- May 30, 2013I think that this Zhang's theorem could led us very near to demonstrate the

Polignac's conjecture.

If there are infinitely many consecutive pairs of primes with some gap < 70

millions, why not all the other number bigger than 70 millions? After

all, all bigger gaps have the same or more probabilities - say, 1 - to

exist because the gaps between the primes tend to grow and the size of the

sample we can pick numbers from is infinite.

If only some number(s) below 70 million comply... Why this excepcionality?

And there are only a finite number of gaps < 70 millions. Which is an

infinitesimal part of all possble gaps (infinite).

There shouldn't exist excepcional gaps bellow 70 millions either.

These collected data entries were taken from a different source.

(** * P2MP-FTP: a stop-and-wait file transfer over UDP

    A shallow embedding of the two programs of the repository,

      - [P2MP-FTP Implementation/p2mpserver.c]   (the receiver), and
      - [Course Project Examples/p2mp_ftp/p2mpclient.c]   (the sender),

    and the properties their protocol description states about them.

    Conventions.  C integers are values in [Z]; every conversion to a
    narrower type is written out ([int16], [to_int], [to_size_t]).  Memory
    bytes are [Byte.byte]; a [char] read from memory is the signed value of
    the byte (x86-64 Linux, where [char] is signed).  Signed overflow and
    accesses outside an array are undefined in C: the model stops there
    with an explicit result instead of inventing a behaviour. *)

From Stdlib Require Import ZArith List Bool Lia PrimFloat Sorted.
From Stdlib Require Import Strings.Byte.
From Stdlib Require Import Numbers.Cyclic.Int63.Uint63.
Import ListNotations.

Local Open Scope Z_scope.

(* ------------------------------------------------------------------ *)
(** ** Machine integers and bytes *)

Module CInt.

(** Conversion to [int16_t]: the value is reduced modulo 2^16 into
    [-32768, 32767]. *)
Definition int16 (z : Z) : Z := (z + 32768) mod 65536 - 32768.

(** Conversion to [int] / [int32_t]. *)
Definition to_int (z : Z) : Z := (z + 2147483648) mod 4294967296 - 2147483648.

(** Conversion to [size_t] (64 bits, unsigned). *)
Definition to_size_t (z : Z) : Z := z mod 18446744073709551616.

Definition INT_MAX : Z := 2147483647.
Definition INT_MIN : Z := -2147483648.

Definition in_int (z : Z) : bool := (INT_MIN <=? z) && (z <=? INT_MAX).

(** The unsigned value of a memory byte, [0 .. 255]. *)
Definition byte_unsigned (b : byte) : Z := Z.of_N (Byte.to_N b).

(** The value of a byte read through a [char] lvalue: [-128 .. 127]. *)
Definition char_val (b : byte) : Z :=
  let u := byte_unsigned b in
  if 128 <=? u then u - 256 else u.

(** The byte that stores a given integer (conversion to [char]). *)
Definition byte_of_Z (z : Z) : byte :=
  match Byte.of_N (Z.to_N (z mod 256)) with
  | Some b => b
  | None => x00
  end.

End CInt.
Import CInt.

(* ------------------------------------------------------------------ *)
(** ** The checksum engine ([calculateChecksum], identical in both programs) *)

Module Checksum.
(** * CareerNest job board: the application workflow and the listing query

    A shallow embedding of [main.py].  The four MongoDB collections are
    lists of documents in natural (insertion) order, request handlers are
    computations in a small state-and-exception monad over the database,
    and everything a handler reads from outside the process (the answer of
    the token-introspection endpoint, [uuid.uuid4()], [datetime.utcnow()])
    is an explicit input of the handler. *)

From Stdlib Require Import ZArith List String Ascii Bool Lia Permutation.
Import ListNotations.

Local Open Scope Z_scope.
Local Open Scope string_scope.
Local Open Scope list_scope.

(** ** Enumerations *)

Inductive JobType :=
| full_time | part_time | jt_internship | contract | remote | hybrid.

Inductive ExperienceLevel :=
| entry | mid | senior | el_internship.

Inductive ApplicationStatus :=
| pending | reviewing | shortlisted | rejected | accepted.

Inductive JobCategory :=
| technology | finance | marketing | design | operations | hr
| sales | engineering | healthcare | education | other.

(** The string each member is stored as ([class ...(str, Enum)]). *)
Definition JobType_value (t : JobType) : string :=
  match t with
  | full_time => "Full-Time"
  | part_time => "Part-Time"
  | jt_internship => "Internship"
  | contract => "Contract"
  | remote => "Remote"
  | hybrid => "Hybrid"
  end.

Definition ExperienceLevel_value (l : ExperienceLevel) : string :=
  match l with
  | entry => "Entry Level"
  | mid => "Mid Level"
  | senior => "Senior Level"
  | el_internship => "Internship / No Experience"
  end.

Definition JobCategory_value (c : JobCategory) : string :=
  match c with
  | technology => "Technology"
  | finance => "Finance"
  | marketing => "Marketing"
  | design => "Design"
  | operations => "Operations"
  | hr => "Human Resources"
  | sales => "Sales"
  | engineering => "Engineering"
  | healthcare => "Healthcare"
  | education => "Education"
  | other => "Other"
  end.

(** ** Request models and stored documents

    A [datetime] is its timestamp, a [date] its ISO string, and a
    [float], which the handlers carry but never compute with, its IEEE-754
    binary64 bit pattern.  A document in a collection stands for the
    document as the handler sent it; the store keeps a datetime to the
    millisecond only, so a statement that compares a document read back
    from the store with the document a handler built leaves the
    timestamps out.  The store-internal [_id] key is
    not part of a document here, so [_clean], which only strips that key,
    is the identity. *)

Definition datetime := Z.
Definition date := string.
Definition float := Z.

Module CompanyCreate.
Record t := mk {
  name : string;
  industry : string;
  website : option string;
  description : option string;
  logo_url : option string;
  location : string;
}.
End CompanyCreate.

Module Company.
(** [{**data.model_dump(), "id", "created_at", "total_jobs_posted"}] *)
Record t := mk {
  fields : CompanyCreate.t;
  id : string;
  created_at : datetime;
  total_jobs_posted : Z;
}.
Definition name (c : t) : string := CompanyCreate.name (fields c).
End Company.

Module JobCreate.
Record t := mk {
  title : string;
  company_id : string;
  category : JobCategory;
  job_type : JobType;
  experience_level : ExperienceLevel;
  location : string;
  is_remote : bool;
  description : string;
  responsibilities : list string;
  requirements : list string;
  nice_to_have : option (list string);
  salary_min : option Z;
  salary_max : option Z;
  salary_currency : string;
  application_deadline : option date;
  openings : Z;
  tags : option (list string);
}.
End JobCreate.

Module Job.
(** Every job document this program writes ([create_job], [_seed])
    carries all of these keys, so [job.get(k, default)] reads the field. *)
Record t := mk {
  title : string;
  company_id : string;
  category : string;
  job_type : string;
  experience_level : string;
  location : string;
  is_remote : bool;
  description : string;
  responsibilities : list string;
  requirements : list string;
  nice_to_have : option (list string);
  salary_min : option Z;
  salary_max : option Z;
  salary_currency : string;
  application_deadline : option string;
  openings : Z;
  tags : option (list string);
  id : string;
  is_active : bool;
  views : Z;
  applications_count : Z;
  created_at : datetime;
  updated_at : datetime;
}.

If there are infinitely many gaps > 70 millions, the rest of gaps below 70

millions ought to exist too. I think.

On Thu, May 30, 2013 at 9:30 AM, Maximilian Hasler <

maximilian.hasler@...> wrote:

> **

[Non-text portions of this message have been removed]

>

>

> On Thu, May 30, 2013 at 12:16 AM, John <mistermac39@...> wrote:

>

> > **

>

> > One of the points I was interested in, and perhaps you have averted to it

> > but I missed it, is the corollary that there is at

> >

> least one prime gap equal to or less than "Zhang's Number" that has an

> > infinity of occurences.

> >

>

> this is indeed true, since there is a finite number of different possible

> gaps less than 71 million, and Zhang's theorem asserts that there are

> infinitely many gaps of such size, so at least one of these gaps must occur

> infinitely often.

>

>

> >

> > This probably has been proven in another way. If so, could someone please

> > inform us where we can look it up, or better still give some detail on

> it.

> >

> > No, if that was proven, (that there was one gap less than Zhang's number

> known to occur infinitely often), then this would have "superseeded"

> Zhang's theorem.

>

>

> > For some reason, the number two is the one everyone is looking forward to

> > proving, if only because is the smallest candidate left.

> >

> why "left" ? no candidate at all has been eliminated so far...

> But of course the number 2 is the ultimate challenge, it is special in

> several ways, which partially may be, but aren't necessarily directly, a

> consequence of the fact that its the smallest possible gap.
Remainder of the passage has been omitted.